The NICE board meeting discussion document detailing the ATA proposal is available (on pages 115-141).

What are likely to be the pros and cons?

Even at this preliminary discussion stage, one key advantage of this scheme could not be argued – the ATA process would provide a realistic system for dealing with an ever-increasing workload, while requiring significantly fewer resources than for an STA. NICE reported that resource savings could be as high as 50% over a standard STA, plus the review process could be shortened by 4-6 weeks.

NICE did express the concern themselves that companies may be reluctant to follow the ATA process, and that it could be perceived externally as a less intensive appraisal, favouring second- or third-in-class technologies, or small additions to options for which effective treatments are already available. However, they did not envisage a significant market access advantage for the less innovative drugs, since guidance would be published well within six months of marketing authorization, as with a regular STA, and it was stressed that the ATA decision-making process was no more or less rigorous than for an STA.

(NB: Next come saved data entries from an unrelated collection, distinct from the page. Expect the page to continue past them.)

(** C20. A stream table over the in-memory log is a map.  Take any sequence of puts of new row ids and
    deletes in which no user exceeds the row limit of the log (deletes included) and every user has
    fewer than 100,000 puts.  All of them succeed, and afterwards [get] of every key, and the scan of
    every user from the start with a limit of at least the number of rows, give what the map of the
    operations holds. *)
Theorem stream_table_is_a_map t max_rows ops :
  ops_ok ops -> within max_rows (table_history ops) ->
  (forall u, (put_count u (table_history ops) < MAX_SCAN_LIMIT)%nat) ->
  exists s', table_run (mkTable t (with_table_id_and_limit t max_rows)) ops = Ok s' /\
    (forall key, exists s'', TableStore.get s' key = Ok (s'', foldl spec_step ∅ ops !! key)) /\
    (forall u limit, (0 < limit)%nat -> (size (foldl spec_step ∅ ops) <= limit)%nat ->
       exists s'' rows, TableStore.scan_user s' u None limit = Ok (s'', rows) /\
         rows ≡ₚ map_to_list (filter (fun p => ri_user_id p.1 = u) (foldl spec_step ∅ ops))).
Proof.
  intros Hops Hw Hn.
  apply (table_is_a_map (holds := mem_holds max_rows) (fits := within max_rows)
           (mkTable t (with_table_id_and_limit t max_rows)) ops); [apply memory_starts_empty|done..].
Qed.

Module StreamTableWitness.

Definition table : TableId := mkTableId "app" "events".
Definition id1 : StreamTableRowId := mkRowId "alice" 1.
Definition id2 : StreamTableRowId := mkRowId "bob" 2.
Definition row1 : StreamTableRow := mkStreamRow "alice" 1 1000 {[ "v" := Int64 (Some 7) ]}.
Definition row2 : StreamTableRow := mkStreamRow "bob" 2 1000 {[ "v" := Int64 (Some 8) ]}.
Definition ops : list TableOp := [TPut id1 row1; TPut id2 row2; TDelete id1].

Definition store : StreamTableStore MemoryStreamLogStore := mkTable table (with_table_id_and_limit table 4).

Lemma ops_fine : ops_ok ops.
Proof.
  apply (oo_delete [TPut id1 row1; TPut id2 row2]); [|by split].
  apply (oo_put [TPut id1 row1]); [|by split|by split|set_solver].
  apply (oo_put []); [constructor|by split|by split|set_solver].
Qed.

Lemma stream_table_is_a_map_witness :
  exists s', table_run store ops = Ok s' /\
    (exists s'', TableStore.get s' id1 = Ok (s'', None)) /\ (exists s'', TableStore.get s' id2 = Ok (s'', Some row2)).
Proof.
  destruct (stream_table_is_a_map table 4 ops) as (s' & Hrun & Hget & _).
  - apply ops_fine.
  - intros u. unfold user_history. etransitivity; [apply length_filter|]. vm_compute. lia.
  - intros u. unfold put_count. eapply Nat.le_lt_trans; [apply length_filter|].
    apply Nat2Z.inj_lt. unfold MAX_SCAN_LIMIT. rewrite Z2Nat.id by lia. vm_compute. reflexivity.
  - exists s'. split; [exact Hrun|]. split.
    + destruct (Hget id1) as [s'' Hg]. exists s''. rewrite Hg. vm_compute. reflexivity.
    + destruct (Hget id2) as [s'' Hg]. exists s''. rewrite Hg. vm_compute. reflexivity.
Defined.

End StreamTableWitness.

The inability to propose a patient access scheme (PAS) part way through the ATA process is an interesting point. In certain cases, this may represent a problem – it has been seen recently that late-stage PAS proposals have often been used to turn an initial rejection into an approval, for example in the final recommendation of Novartis’ Zykadia for lung cancer (UK NICE recommends Novartis’ Zykadia for non-small cell lung cancer). It will be interesting to see how companies adapt to this aspect of the new scheme, if implemented, where the more expensive drugs are involved, particularly in cancer – however, the more innovative therapies will of course still be appraised by the more conventional route, which is amenable to this approach, and PAS details can be submitted, though only at the outset.

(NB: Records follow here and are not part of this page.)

(* ===== verification/StreamFile.v ===== *)
(** * StreamFile: the log of a stream table in files

    kalamdb-streams/src/file_store.rs and time_bucket.rs.  Each user has one file per time window;
    a file is a sequence of length-prefixed frames and is written through a buffer of a bounded
    cache of open writers, whose content reaches the file when it is flushed.

    The file system succeeds: an operation fails only where the code itself refuses.  The clock of
    the writers is an argument of the appends.  [chrono] is the parameter [Calendar]: the range it
    represents, the weekday and the first day of the month of a day. *)

From Stdlib Require Import ZArith Lia Sorted.
From stdpp Require Import base strings gmap list sets.
From S2P Require Import Prelude Commons Sharding TxnState Ids Scalars BTree Protocol StreamMemory StreamTable.
Import Version.

Open Scope Z_scope.
Open Scope kalam_scope.

(** ** Time windows *)

Inductive StreamTimeBucket := BMinute | BHour | BDay | BWeek | BMonth.

Definition day_ms : Z := 24 * 60 * 60 * 1000.

Definition duration_ms (b : StreamTimeBucket) : Z :=
  match b with
  | BMinute => 60 * 1000
  | BHour => 60 * 60 * 1000
  | BDay => day_ms
  | BWeek => 7 * day_ms
  | BMonth => 31 * day_ms
  end.

Definition bucket_for_ttl (ttl_seconds : Z) : StreamTimeBucket :=
  let minute := 60 in
  let day := 24 * (60 * 60) in
  if ttl_seconds <=? 15 * minute then BMinute
  else if ttl_seconds <=? day then BHour
  else if ttl_seconds <=? 7 * day then BDay
  else if ttl_seconds <=? 30 * day then BWeek
  else BMonth.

Few would argue the fact that that the new scheme would clearly represent a much-needed major cost saving to NICE, with concomitant advantages of resource streamlining, throughput and time savings. However, it remains to be seen whether the hoped-for minimal impact on quality and rigour of analysis would be evident in practice, and whether any controversy would arise over the comparator product assessments. Much will depend on the detail in practice.

Since the proposal is still at a very early stage of planning, we are likely to see much discussion and amendments to the procedure. A draft guidance document for public review was published on 2 June 2016.